- Born: Diana Latow September 13, 1942 (age 83)
- Occupation: Philanthropist
- Spouse: Arthur Blank (divorced)
- Children: 3

= Diana Blank =

American philanthropist (born 1942)

Diana Latow Blank (born September 13, 1942) is an American philanthropist who founded the Kendeda Fund. She is the former wife of The Home Depot co-founder, Arthur Blank.

==Biography==
Blank was raised in a middle class, Catholic family. After raising three children, she went back to school to study cultural anthropology and religion, graduating from Mount Holyoke at age 57. Blank founded the Kendeda Fund in 1993, and through it initially donated anonymously to various Georgia-based causes. This included $4 million to the Atlanta Symphony Orchestra in the mid-1990s; and $20 million to Children's Healthcare of Atlanta to enable the purchase of Hughes Spalding Children's Hospital, a historically-black hospital in Atlanta, in 2006.

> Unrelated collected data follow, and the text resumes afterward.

(* ===== verification/QnxMeta.v ===== *)
(** * QnxMeta: the descriptions of messages, [msg/gen.py], [msg/meta.h]

    For each structure and message of [msg/*.qmsg] the generator also writes a
    description, from which messages are dumped.  The declarations are those of
    [QnxMsg] with the formats and presentations of their fields, structures
    inside structures; [c_struct] is the description the generator makes of one,
    with the offsets the C++ compiler gives packed structures.  The descriptions
    agree with the structures the handlers use. *)

From S2P Require Import Prelude Types Layout.
From S2P Require QnxMsg.

Module Meta.

(** ** [msg/meta.h] *)

Inductive Format :=
  SUB | CHAR | U8 | U16 | U32 | I8 | I16 | I32 | PID | NID | FD | PATH | TERMIOS | TIME | STDFDS.

Inductive Presentation := DEFAULT | HEX | OCT.

Inductive Struct :=
| mkStruct (m_fields : list Field) (m_size : nat)
with Field :=
| mkField (m_name : string) (m_offset m_size : nat) (m_format : Format) (m_presentation : Presentation)
    (m_typeref : option Struct) (m_array_len : nat).

Definition m_fields (t : Struct) : list Field := let '(mkStruct l _) := t in l.
Definition m_size (t : Struct) : nat := let '(mkStruct _ n) := t in n.

Definition f_name (f : Field) : string := let '(mkField n _ _ _ _ _ _) := f in n.
Definition m_offset (f : Field) : nat := let '(mkField _ o _ _ _ _ _) := f in o.
Definition m_typeref (f : Field) : option Struct := let '(mkField _ _ _ _ _ r _) := f in r.

Record Message := mkMessage {
  m_name : string;
  m_type : Z;
  m_has_subtype : bool;
  m_subtype : Z;
  m_request : Struct;
  m_reply : Struct
}.

(** ** [msg/gen.py] *)

(** A field: its name, its type, its array size (0: no array), its presentation. *)
Inductive dtype :=
| Prim (f : Format)
| Ref (d : list (string * dtype * nat * Presentation)).
Notation decl := (list (string * dtype * nat * Presentation)).

(** The C++ types of the primitives. *)
Definition prim_size (f : Format) : nat :=
  match f with
  | SUB => 0 | CHAR | U8 | I8 => 1 | U16 | I16 | PID | FD => 2 | U32 | I32 | NID | TIME => 4
  | PATH => 256 | TERMIOS => sizeof QnxMsg.s_termios | STDFDS => 10
  end.

Fixpoint dt_size (t : dtype) : nat :=
  match t with
  | Prim f => prim_size f
  | Ref d => (fix go (d : decl) := match d with [] => 0%nat | (_, t, a, _) :: d => (Nat.max 1 a * dt_size t + go d)%nat end) d
  end.
Definition d_size (d : decl) : nat := dt_size (Ref d).

Definition format (t : dtype) : Format := match t with Prim f => f | Ref _ => SUB end.

(** [write]: the description of a structure.  The size written for a field is the
    size of the structure, times its array size. *)
Fixpoint c_struct (d : dtype) : option Struct :=
  match d with
  | Prim _ => None
  | Ref d =>
      Some (mkStruct
        ((fix go (off : nat) (d : decl) : list Field :=
            match d with
            | [] => []
            | (n, t, a, p) :: rest =>
                mkField n off (Nat.max 1 a * d_size d) (format t) (match t with Prim _ => p | Ref _ => DEFAULT end)
                  (c_struct t) a :: go (off + Nat.max 1 a * dt_size t)%nat rest
            end) 0%nat d)
        (d_size d))
  end.

Definition describe (d : decl) : Struct := match c_struct (Ref d) with Some t => t | None => mkStruct [] 0 end.

(** [prepare]: fields called [padd] are numbered; an inline request gets the type
    fields. *)
Fixpoint number_padds (c : nat) (d : decl) : decl :=
  match d with
  | [] => []
  | (n, t, a, p) :: d =>
      if String.eqb n "padd" then (String.append "padd_" (pretty.pretty (S c)), t, a, p) :: number_padds (S c) d
      else (n, t, a, p) :: number_padds c d
  end.
Definition prepare (d : decl) : decl := number_padds 0 d.

Definition inline (has_subtype : bool) (d : decl) : decl :=
  prepare (("type"%string, Prim U16, 0%nat, HEX) ::
           (if has_subtype then [("subtype"%string, Prim U16, 0%nat, HEX)] else []) ++ d).

Definition message (name : string) (type : Z) (subtype : option Z) (request reply : decl) : Message :=
  mkMessage name type (match subtype with Some _ => true | None => false end) (default 0 subtype)
    (describe request) (describe reply).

In 2015, Blank was revealed as the person who provided a $30 million grant to Georgia Tech for the construction of what became known as The Kendeda Building for Innovative Sustainable Design. The Living Building Challenge 3.0. project has been called the "most environmentally-sound building ever constructed in the Southeast."

From 1993 through 2023, the Kendeda Fund donated more than $1 billion to support the dignity of individuals and the sustainability of communities. Through Kendeda, Blank made grants to hundreds of organizations, focusing on the issues of climate change, community wealth building, racial and economic equity, resource conservation, girls' rights, gun violence prevention, and veterans. Though she supported nonprofit organizations across the country and around the world, Blank's giving was concentrated heavily in Montana and Georgia. The name "Kendeda" comes from the names of Blank's three children, Kenny, Dena, and Danielle. Her daughter Dena Blank Kimball served as the executive director of the Kendeda Fund during its final ten years.

The Kendeda Fund closed at the end of 2023, documenting Blank's 30-year philanthropic journey with a legacy website and podcast.

==Personal life==
She has three children with Arthur Blank (born 1942): Kenny Blank, Dena Blank Kimball, and Danielle Blank Thomsen; they divorced in 1993. Her son, Kenny Blank and his wife Nancy; and her daughter Dena and her husband Josh Kimball, serve as directors of The Arthur M. Blank Family Foundation.